Overview

Phase II Maraviroc for GVHD Prevention

Status:
Completed

Trial end date:
2018-07-12

Target enrollment:
0

Participant gender:
All

Summary

RATIONALE: Successful allogeneic stem-cell transplantation is often limited by graft-versus-host disease (GVHD). Migration of donor cells into tissues plays a major role in GVHD. Drugs that block chemokine receptors such as CCR5, can potentially decrease the migration of donor cells into tissues. Blocking CCR5 after allogeneic stem-cell transplantation may therefore reduce the rates of GVHD. PURPOSE: This study explores the efficacy of pharmacologic inhibition of CCR5 in prevention of GVHDby administering maraviroc during allogeneic stem-cell transplantation with reduced intensity conditioning.

Phase:

Phase 2

Accepts Healthy Volunteers?

Details

Lead Sponsor:

Abramson Cancer Center of the University of Pennsylvania

Treatments:

Maraviroc

Criteria

Inclusion Criteria:

- Patients ≥18 years of age with a hematologic malignancy other than aplastic anemia or
primary myelofibrosis, scheduled to undergo RIC allogeneic SCT with a peripheral blood
stem cell graft from an unrelated donor, using Flu/Bu conditioning and Tac/MTX GVHD
prophylaxis. The following diagnoses are included:

- Acute leukemia - AML, ALL or acute biphenotypic leukemia. Patients will have
documentation of complete remission within 6 weeks prior to their transplant.
Complete remission is defined as <5% blasts on a bone marrow biopsy and absence
of any known extramedullary disease.

- Chronic myelogenous leukemia in any stage, but with documentation of <5% blasts
on a bone marrow biopsy within 6 weeks prior to transplant.
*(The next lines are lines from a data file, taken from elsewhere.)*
(* ===== verification/GoChanSpec.v ===== *)
(** Channels refine the channel of the Go specification.

    [achan] is the abstract channel: a queue of buffered values, the parked senders with their
    values, the parked receivers, and what the entries that were woken were told.  Each
    operation of src/src/gochan.rs, on channels used through [Send], [Recv] and [Close],
    simulates its abstract counterpart; the abstract channel is first in, first out. *)
From Stdlib Require Import ZArith Lia.
From stdpp Require Import base tactics numbers list list_numbers option fin_maps gmap.
From S2P Require Import Prelude Outcome LockFreeRing GoChan GoChanQueue.
Open Scope Z_scope.

(** ** The abstract channel *)

Section spec.
  Context {V : Type} (zero : V).

(** [a_woken] maps the entry of a resumed goroutine to its value slot and success flag. *)
Record achan := mkAchan {
  a_closed : bool;
  a_cap : Z;
  a_buf : list V;
  a_send : list (Z * V);
  a_recv : list Z;
  a_woken : gmap Z (option V * bool);
  a_ready : list Z
}.

Definition a_new (cap : Z) : achan := mkAchan false cap [] [] [] ∅ [].

(** Tell entry [x] its result and make its goroutine ready. *)
Definition a_wake (a : achan) (x : Z) (r : option V * bool) : achan :=
  mkAchan (a_closed a) (a_cap a) (a_buf a) (a_send a) (a_recv a) (<[x := r]> (a_woken a)) (a_ready a ++ [x]).

Definition a_set_buf (a : achan) (b : list V) : achan :=
  mkAchan (a_closed a) (a_cap a) b (a_send a) (a_recv a) (a_woken a) (a_ready a).
Definition a_set_send (a : achan) (s : list (Z * V)) : achan :=
  mkAchan (a_closed a) (a_cap a) (a_buf a) s (a_recv a) (a_woken a) (a_ready a).
Definition a_set_recv (a : achan) (r : list Z) : achan :=
  mkAchan (a_closed a) (a_cap a) (a_buf a) (a_send a) r (a_woken a) (a_ready a).
(* ===== verification/GoChanSelect.v ===== *)
(** Select support of src/src/gochan.rs: the wait queues under [cancel], and the claim of a
    wait entry that a [select!] shares between its cases through a [SelectCoord]. *)
From Stdlib Require Import ZArith Lia.
From stdpp Require Import base tactics numbers list list_numbers option fin_maps gmap.
From S2P Require Import Prelude Outcome LockFreeRing GoChan GoChanQueue GoChanSpec.
Open Scope Z_scope.

Section select.
  Context {V B : Type} `{Buffer V B} (zero : V).
  Implicit Types (w : World V) (q : SudogQueue) (l : list Z) (c : Hchan V).

(** An entry that a waker may still fire: a plain one, or one whose select has no winner. *)
Definition live w (x : Z) : bool :=
  match sudogs w !! x with
  | None => false
  | Some s => match coord s with None => true | Some co => bool_decide (coords w !! co = Some false) end
  end.

(** Every entry of [l] is in the store, and so is the flag it points to. *)
Definition coords_ok w l : Prop :=
  forall x s co, x ∈ l -> sudogs w !! x = Some s -> coord s = Some co -> is_Some (coords w !! co).

(** The coordination flag of an entry. *)
Definition coord_of w (x : Z) : option Z := sudogs w !! x ≫= coord.

(** The first live entry. *)
Fixpoint first_live w l : option Z :=
  match l with
  | [] => None
  | x :: l => if live w x then Some x else first_live w l
  end.

Lemma try_claim_live w x s : x <> 0 -> sudogs w !! x = Some s ->
  (forall co, coord s = Some co -> is_Some (coords w !! co)) ->
  try_claim_sudog w x = Ok (if live w x then match coord s with
                              | Some co => mkWorld (sudogs w) (<[co := true]> (coords w)) (readied w)
                              | None => w end else w, live w x).
Proof.
  intros Hx Es Hc. unfold try_claim_sudog, live. rewrite (deref_ok w x s Hx Es), Es. cbn [mbind outcome_bind].
  destruct (coord s) as [co|]; [|done]. destruct (Hc co eq_refl) as [b Hb]. rewrite Hb. cbn.
  destruct b; [by rewrite bool_decide_false by done|by rewrite bool_decide_true by done].
Qed.

Lemma claim_loop_ok w : forall fuel l p, seg (sudogs w) p l 0 -> coords_ok w l -> (length l <= fuel)%nat ->
  exists w', claim_loop fuel w (hd 0 l) = Ok (w', first_live w l) /\ sudogs w' = sudogs w /\ readied w' = readied w /\
    match first_live w l ≫= coord_of w with
    | Some co => coords w' = <[co := true]> (coords w)
    | None => coords w' = coords w
    end.
Proof.
  induction fuel as [|fuel IH]; intros l p Hs Hc Hf.
  { destruct l; [|cbn in Hf; lia]. by exists w. }
  destruct l as [|x l]; [by exists w|]. destruct Hs as (Hx & (s & Es & _ & Hn) & Hs). cbn [hd claim_loop first_live].
  rewrite decide_False by done. rewrite (deref_ok w x s Hx Es). cbn [mbind outcome_bind].
  rewrite (try_claim_live w x s Hx Es) by (intros co E; apply (Hc x s co); [apply elem_of_cons; by left|done|done]). cbn [mbind outcome_bind].
  destruct (live w x) eqn:Hl.
  - unfold coord_of. cbn. rewrite Es. cbn. destruct (coord s); by eexists.
  - rewrite Hn. apply (IH l x); [done| |cbn in Hf; lia]. intros y t co Hy. apply Hc, elem_of_cons. by right.
Qed.

Lemma live_spent w w' x y co : coord_of w x = Some co -> sudogs w' = sudogs w -> coords w' = <[co := true]> (coords w) ->
  coord_of w y = Some co -> live w' y = false.
Proof.
  unfold coord_of, live. intros _ -> Hc Ey. destruct (sudogs w !! y) as [s|]; [|done]. cbn in Ey. rewrite Ey, Hc, lookup_insert_eq.
  by apply bool_decide_false.
Qed.

(** A waker that scans a wait queue claims the first entry that may still be fired and
    no other: it skips the entries of selects that already have a winner, and once an entry
    of a select is claimed no entry of that select, on this or any other channel, can be
    claimed again; if every entry is stale the scan finds nothing and changes nothing. *)
Theorem claim_first_single_winner w q l : queue_rep (sudogs w) q l -> coords_ok w l ->
  exists w', claim_first w q = Ok (w', first_live w l) /\ sudogs w' = sudogs w /\ readied w' = readied w /\
    (first_live w l = None -> coords w' = coords w) /\
    (forall x co y, first_live w l = Some x -> coord_of w x = Some co -> coord_of w y = Some co ->
       live w y = true -> live w' y = false) /\
    (forall y, (forall x, first_live w l = Some x -> coord_of w x = None \/ coord_of w y <> coord_of w x) -> live w' y = live w y).
Proof.
  intros Hq Hc. pose proof (walk_enough _ _ _ Hq) as Hf. destruct Hq as (Hh & _ & _ & Hs). unfold claim_first. rewrite Hh.
  destruct (claim_loop_ok w (walk_fuel w) l 0 Hs Hc ltac:(lia)) as (w' & E & Ed & Er & Ec). exists w'. split_and!; try done.
  - intros En. by rewrite En in Ec.
  - intros x co y Ex Eco Ey _. rewrite Ex in Ec. cbn in Ec. rewrite Eco in Ec. by eapply live_spent.
  - intros y Hy. destruct (first_live w l) as [x|]; cbn in Ec; [|unfold live; by rewrite Ed, Ec].
    specialize (Hy x eq_refl). destruct (coord_of w x) as [co|] eqn:Eco; [|unfold live; by rewrite Ed, Ec].
    destruct Hy as [?|Hy]; [done|]. unfold live, coord_of in *. rewrite Ed, Ec. destruct (sudogs w !! y) as [s|]; [|done].
    cbn in Hy. destruct (coord s) as [cy|]; [|done]. by rewrite lookup_insert_ne by congruence.
Qed.

(** The wait queue is a list: registering an entry appends it; cancelling one tells whether
    it was still queued and removes it and nothing else, whatever its position, and leaves the
    entries' own data and everything outside the queue untouched. *)
Theorem register_cancel_queue w q l sg s other : queue_rep (sudogs w) q l -> sudogs w !! sg = Some s -> sg <> 0 -> sg ∉ l ->
  exists w1 q1, push_back w q sg = Ok (w1, q1) /\ queue_rep (sudogs w1) q1 (l ++ [sg]) /\
  exists w2 q2, cancel w1 q1 other = Ok (w2, q2, bool_decide (other ∈ l ++ [sg])) /\
    queue_rep (sudogs w2) q2 (filter (fun x => x <> other) (l ++ [sg])) /\
    (forall x, data <$> sudogs w2 !! x = data <$> sudogs w !! x) /\
    (forall x, x ∉ l ++ [sg] -> sudogs w2 !! x = sudogs w !! x) /\ coords w2 = coords w /\ readied w2 = readied w.
Proof.
  intros Hq Es Hz Hni. destruct (push_back_ok w q l sg s Hq Es Hz Hni) as (w1 & q1 & E1 & Hq1 & [D1 F1] & C1 & R1).
  exists w1, q1. split_and!; [done|done|]. destruct (cancel_ok w1 q1 _ other Hq1) as (w2 & q2 & E2 & Hq2 & [D2 F2] & C2 & R2).
  exists w2, q2. split_and!; [done|done|intros x; by rewrite D2, D1|intros x Hx; by rewrite F2, F1|congruence|congruence].
Qed.
End select.

(** ** Concrete runs *)

Definition demo_ops : list (chan_op Z) :=
  [DoSend 5; DoSend 6; DoRecv; WakeSend 2; DoRecv; DoRecv; DoSend 7; WakeRecv 6; DoClose; DoRecv].

Lemma chan_refines_go_witness :
  match a_run 0 demo_ops 1 (a_new 1) with
  | Ok (a, evs, _, _) =>
      exists w c, c_run (B := Ring Z) 0 demo_ops 1 empty_world (new_buffered 1) = Ok (w, c, evs) /\
        readied w = a_ready a /\ closed (state c) = a_closed a /\ Len c = zlen (a_buf a) /\ Cap c = 1
  | Exit k => c_run (B := Ring Z) 0 demo_ops 1 empty_world (new_buffered 1) = Exit k
  | Panic => True
  end.
Proof. apply (chan_refines_go (B := Ring Z) 0 1 demo_ops). lia. Defined.

Lemma chan_fifo_witness : exists a evs, a_run 0 demo_ops 1 (a_new 1) = Ok (a, evs, [5; 6; 7], [5; 6; 7]) /\
  exists w c, c_run (B := Ring Z) 0 demo_ops 1 empty_world (new_buffered 1) = Ok (w, c, evs) /\
    ([5; 6; 7] ++ a_buf a) `prefix_of` [5; 6; 7] /\ Len c = zlen (a_buf a) /\
    (closed (state c) = false -> [5; 6; 7] ++ a_buf a ++ (a_send a).*2 = [5; 6; 7]).
Proof.
  eexists _, _. split; [reflexivity|]. apply (chan_fifo (B := Ring Z) 0 1 demo_ops); [lia|reflexivity].
Defined.

(** Two entries of one select and a plain one, queued in this order. *)
Definition demo_world (b : bool) : World Z :=
  mkWorld {[ 1 := mkSudog 10 (Some 5) false (Some 9) 2 0; 2 := mkSudog 11 (Some 6) false (Some 9) 3 1;
             3 := mkSudog 12 (Some 7) false None 0 2; 4 := mkSudog 13 None false None 0 0 ]} {[ 9 := b ]} [].
Definition demo_queue : SudogQueue := mkQueue 1 3.

Lemma demo_rep b : queue_rep (sudogs (demo_world b)) demo_queue [1; 2; 3].
Proof.
  split_and!; [done|done| |].
  - repeat (apply list.NoDup_cons; split; [set_solver|]). by apply list.NoDup_nil.
  - cbn [seg hd]. split_and!; try done; eexists; (split; [reflexivity|done]).
Defined.

Lemma claim_first_single_winner_witness : exists w',
  claim_first (demo_world true) demo_queue = Ok (w', Some 3) /\ sudogs w' = sudogs (demo_world true).
Proof.
  destruct (claim_first_single_winner (demo_world true) demo_queue [1; 2; 3] (demo_rep true)) as (w' & E & Ed & _).
  - intros x s co Hx Es Eco. set_unfold in Hx. destruct Hx as [->|[->|[->|[]]]]; vm_compute in Es; injection Es as <-; vm_compute in Eco;
      try done; injection Eco as <-; by eexists.
  - by exists w'.
Defined.

Lemma register_cancel_queue_witness : exists w1 q1, push_back (demo_world false) demo_queue 4 = Ok (w1, q1) /\
  queue_rep (sudogs w1) q1 [1; 2; 3; 4] /\ exists w2 q2, cancel w1 q1 2 = Ok (w2, q2, true) /\ queue_rep (sudogs w2) q2 [1; 3; 4].
Proof.
  destruct (register_cancel_queue (demo_world false) demo_queue [1; 2; 3] 4 (mkSudog 13 None false None 0 0) 2 (demo_rep false))
    as (w1 & q1 & E1 & Q1 & w2 & q2 & E2 & Q2 & _).
  - reflexivity.
  - lia.
  - set_solver.
  - exists w1, q1. split_and!; [done|done|]. exists w2, q2. split; [|done]. rewrite E2. done.
Defined.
- Myelodysplastic syndrome of any subtype, but with documentation of <5% blasts on
a bone marrow biopsy within 6 weeks prior to transplant.
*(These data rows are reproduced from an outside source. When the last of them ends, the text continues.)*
(* ===== verification/FindWork.v ===== *)
(** Looking for work: [enqueue_runnable], [find_runnable] and [steal_work] of
    src/src/runtime/sched/scheduler.rs over the run queues and the steal order, and [cheaprand] of
    src/src/runtime/rand.rs.

    One M acts while the others are between calls, so each call runs to its end; the
    interleavings are in [RunQueueSpec].  Wake-ups of other Ms are not part of the state.
    [Panic] stands for an index out of range or a loop out of fuel, [Exit 2] for the abort of
    [enqueue_runnable] before the scheduler runs. *)
From Stdlib Require Import ZArith Lia List.
From stdpp Require Import base tactics numbers list list_numbers option.
From S2P Require Import Prelude Outcome Threads RunQueue RunQueueSpec StealOrder.
Open Scope Z_scope.

(** ** The random numbers *)

Definition K1 : Z := 11562461410679940143.
Definition K2 : Z := 16646288086500911323.

(** [cheaprand] and [cheaprandn] on the 64-bit state. *)
Definition cheaprand (state : Z) : Z * Z :=
  let new := wrap64 (state + K1) in
  let prod := new * Z.lxor new K2 in
  (new, wrap32 (Z.lxor (Z.shiftr prod 64) (wrap64 prod))).

Definition cheaprandn (state n : Z) : Z * Z :=
  let '(state, x) := cheaprand state in (state, wrap32 (Z.shiftr (wrap64 (x * n)) 32)).

(** ** Calls that run to their end *)

(** A call of the owner of [p] that reads [q], with nobody else about. *)
Fixpoint alone_on (fuel : nat) (p q : P) (k : pc) : option (P * P * list Z) :=
  match fuel, k with
  | _, Idle => Some (p, q, [])
  | O, _ => None
  | S fuel, k =>
      match target k with
      | Some _ => '(q, k) ← grab_step q k; alone_on fuel p q k
      | None =>
          '(p, k, out, _) ← own_step p k false;
          '(p, q, out') ← alone_on fuel p q k;
          Some (p, q, out ++ out')
      end
  end.

Definition runqput (p : P) (g : Z) (next : bool) : option (P * list Z) :=
  '(p, _, glob) ← alone 134 p (if next then PutNext g else PutHead g); Some (p, glob).

Definition runqget (p : P) : option (P * option Z) :=
  '(p, out, _) ← alone 6 p GetNext; Some (p, head out).

Definition runqsteal (p q : P) (steal_runnext_g : bool) : option (P * P * option Z) :=
  '(p, q, out) ← alone_on 262 p q (GrabHead 0 steal_runnext_g); Some (p, q, head out).

Definition runqempty (q : P) : bool := runqempty_result (heads q) (tails q) (runnext q).

(** ** The scheduler *)

(** The switches of runtime/flags.rs, and [DISPATCHING], which [mark_dispatching] sets once at
    boot. *)
Record flags := mkFlags { WORK_STEALING : bool; STEAL_RUNNEXT : bool; RUNNEXT_FASTPATH : bool; DISPATCHING : bool }.

Definition mark_dispatching (f : flags) : flags := mkFlags (WORK_STEALING f) (STEAL_RUNNEXT f) (RUNNEXT_FASTPATH f) true.

(** The Ps, the global queue and the state of [cheaprand]. *)
Record sched := mkSched { ps : list P; sched_runq : list Z; rand : Z }.

Definition set_ps (s : sched) (l : list P) : sched := mkSched l (sched_runq s) (rand s).
Definition set_runq (s : sched) (q : list Z) : sched := mkSched (ps s) q (rand s).

(** [locked_m] is each goroutine's field, [me] the calling M's P. *)
Definition enqueue_runnable (f : flags) (locked_m : Z -> Z) (me : option nat) (s : sched) (g : Z) (next : bool) : outcome sched :=
  if negb (DISPATCHING f) then Exit 2
  else if decide (locked_m g <> 0) then Ok (set_runq s (sched_runq s ++ [g]))
  else match me with
       | Some i =>
           p ← of_option (ps s !! i);
           '(p, glob) ← of_option (runqput p g next);
           Ok (mkSched (<[i := p]> (ps s)) (globrunqput_batch (sched_runq s) glob) (rand s))
       | None => Ok (set_runq s (sched_runq s ++ [g]))
       end.

(** One turn of the loop over the targets. *)
Definition steal_from (l : list P) (i pos : nat) (steal_runnext_g : bool) : option (list P * option Z) :=
  match l !! pos with
  | Some p2 =>
      if decide (pos <> i) then
        if negb (runqempty p2) || (steal_runnext_g && negb (runnext p2 =? 0)) then
          pp ← l !! i;
          '(pp, p2, r) ← runqsteal pp p2 steal_runnext_g;
          Some (<[i := pp]> (<[pos := p2]> l), r)
        else Some (l, None)
      else Some (l, None)
  | None => Some (l, None)
  end.

(** [while !e.done()]. *)
Fixpoint steal_scan (fuel : nat) (e : RandomEnum) (l : list P) (i : nat) (steal_runnext_g : bool) : option (list P * option Z) :=
  if StealOrder.done e then Some (l, None)
  else match fuel with
       | O => None
       | S fuel =>
           '(l, r) ← steal_from l i (Z.to_nat (position e)) steal_runnext_g;
           match r with
           | Some g => Some (l, Some g)
           | None => e ← next e; steal_scan fuel e l i steal_runnext_g
           end
       end.

Definition STEAL_TRIES : Z := 4.

(** [for i in 0..STEAL_TRIES]; [tries] tries are to come. *)
Fixpoint steal_tries (f : flags) (order : RandomOrder) (tries : nat) (s : sched) (i : nat) : outcome (sched * option Z) :=
  match tries with
  | O => Ok (s, None)
  | S tries =>
      let steal_runnext_g := STEAL_RUNNEXT f && bool_decide (tries = O) in
      let '(state, seed) := cheaprand (rand s) in
      e ← of_option (StealOrder.start order seed);
      '(l, r) ← of_option (steal_scan (Z.to_nat MAX_PS) e (ps s) i steal_runnext_g);
      let s := mkSched l (sched_runq s) state in
      match r with
      | Some g => Ok (s, Some g)
      | None => steal_tries f order tries s i
      end
  end.

Definition steal_work (f : flags) (order : RandomOrder) (me : option nat) (s : sched) : outcome (sched * option Z) :=
  if WORK_STEALING f then
    match me with
    | Some i => steal_tries f order (Z.to_nat STEAL_TRIES) s i
    | None => Ok (s, None)
    end
  else Ok (s, None).

(** [poll_netpoll_take_one] once [poll_shard] has returned [ready]; the rest goes through
    [goready]. *)
Fixpoint goready_all (f : flags) (locked_m : Z -> Z) (me : option nat) (s : sched) (ready : list Z) : outcome sched :=
  match ready with
  | [] => Ok s
  | g :: ready => s ← enqueue_runnable f locked_m me s g (RUNNEXT_FASTPATH f); goready_all f locked_m me s ready
  end.

Definition poll_netpoll_take_one (f : flags) (locked_m : Z -> Z) (me : option nat) (s : sched) (ready : list Z) : outcome (sched * option Z) :=
  match ready with
  | [] => Ok (s, None)
  | g :: ready => s ← goready_all f locked_m me s ready; Ok (s, Some g)
  end.

(** The local queue: [current_p()] and then [runqget]. *)
Definition get_local (me : option nat) (s : sched) : outcome (sched * option Z) :=
  match me with
  | Some i => p ← of_option (ps s !! i); '(p, r) ← of_option (runqget p); Ok (set_ps s (<[i := p]> (ps s)), r)
  | None => Ok (s, None)
  end.

(** [if let Some(g) = .. { return Some(g) }]. *)
Definition or_else (x : outcome (sched * option Z)) (k : sched -> outcome (sched * option Z)) : outcome (sched * option Z) :=
  '(s, r) ← x;
  match r with
  | Some g => Ok (s, Some g)
  | None => k s
  end.

(** The calls on the global queue, under its lock; [m] is the calling M's address. *)
Definition take_locked (locked_m : Z -> Z) (m : Z) (s : sched) : outcome (sched * option Z) :=
  let '(q, r) := globrunqget_locked_for_owner locked_m m (sched_runq s) in Ok (set_runq s q, r).

Definition take_global (locked_m : Z -> Z) (m : Z) (s : sched) : outcome (sched * option Z) :=
  let '(q, r) := globrunqget_one locked_m m (sched_runq s) in Ok (set_runq s q, r).

(** What [poll_shard] would return is [ready]. *)
Definition find_runnable (f : flags) (order : RandomOrder) (locked_m : Z -> Z) (m : Z) (me : option nat) (ready : list Z) (s : sched) : outcome (sched * option Z) :=
  or_else (take_locked locked_m m s) (fun s =>
  or_else (get_local me s) (fun s =>
  or_else (take_global locked_m m s) (fun s =>
  or_else (steal_work f order me s) (fun s =>
  poll_netpoll_take_one f locked_m me s ready)))).

(** ** Before an M parks *)

Definition runq_has_work (p : P) : bool := bool_decide (runnext p <> 0) || bool_decide (wrap32 (heads p) <> wrap32 (tails p)).

Definition runq_len (p : P) : Z := (if decide (runnext p <> 0) then 1 else 0) + wsub (tails p) (heads p).

(** The closure given to [for_each_p], over the Ps from index [j] on. *)
Fixpoint scan_others (l : list P) (j : nat) (me : option nat) (found : bool) : bool :=
  match l with
  | [] => found
  | p2 :: l =>
      scan_others l (S j) me
        (if found then found
         else if decide (me = Some j) then found
         else if negb (runqempty p2) then true else found)
  end.

Definition has_local_or_global_work (me : option nat) (s : sched) : bool :=
  if (match me with Some i => match ps s !! i with Some p => runq_has_work p | None => false end | None => false end) then true
  else if negb (bool_decide (sched_runq s = [])) then true
  else scan_others (ps s) 0 me false.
- Myeloproliferative disorders other than primary myelofibrosis.

- Lymphoma - All types of lymphoma are eligible.

- CLL and PLL.

- Patients who meet institutional eligibility criteria for allogeneic SCT:

- Renal function: Serum creatinine ≤2.

- Hepatic function: Baseline direct bilirubin, ALT or AST lower than three times
the upper limit of normal.

- Pulmonary disease: FVC or FEV1 ≥ 40% predicted.

- Cardiac ejection fraction ≥ 40%.

- Availability of an unrelated donor, identified and screened by the NMDP. The donor
will have at least 7/8 HLA-A, -B, -C and -DRB1 matching by high resolution molecular
typing and will meet NMDP eligibility criteria to serve as a peripheral blood
stem-cell donor.

- Karnofsky score ≥ 70% at the time of screening.

- Capacity to understand and sign the study informed consent form.

- Negative pregnancy test. Women of childbearing potential (not having had a
hysterectomy, a bilateral oophorectomy or bilateral tubal ligation, or be
post-menopausal with a total cessation of menses of > 1 year) must agree to use
documented reliable method(s) of contraception. Men should agree to use condoms during
the study period.

- Co-enrollment in other clinical trials that do not include experimental GVHD
therapies is allowed.

Exclusion Criteria

- Patients with aplastic anemia or primary myelofibrosis. Patients with marrow fibrosis
secondary to MDS, AML or a myeloproliferative disorder other than primary
myelofibrosis are eligible.

- Patients who are not expected to be available for follow-up in our institution for at
least 180 days after the transplant.

- Prior allogeneic SCT.

- Uncontrolled bacterial, viral or fungal infections.

- Patients who receive maraviroc for the treatment of HIV infection.

- Patients receiving other investigational drugs for GVHD.

- Co-enrollment in other clinical trials that do not include experimental GVHD therapies
is allowed.

- Patients with prior malignancies are excluded unless treated with curative intent and
known to be free of disease for at least 2 years.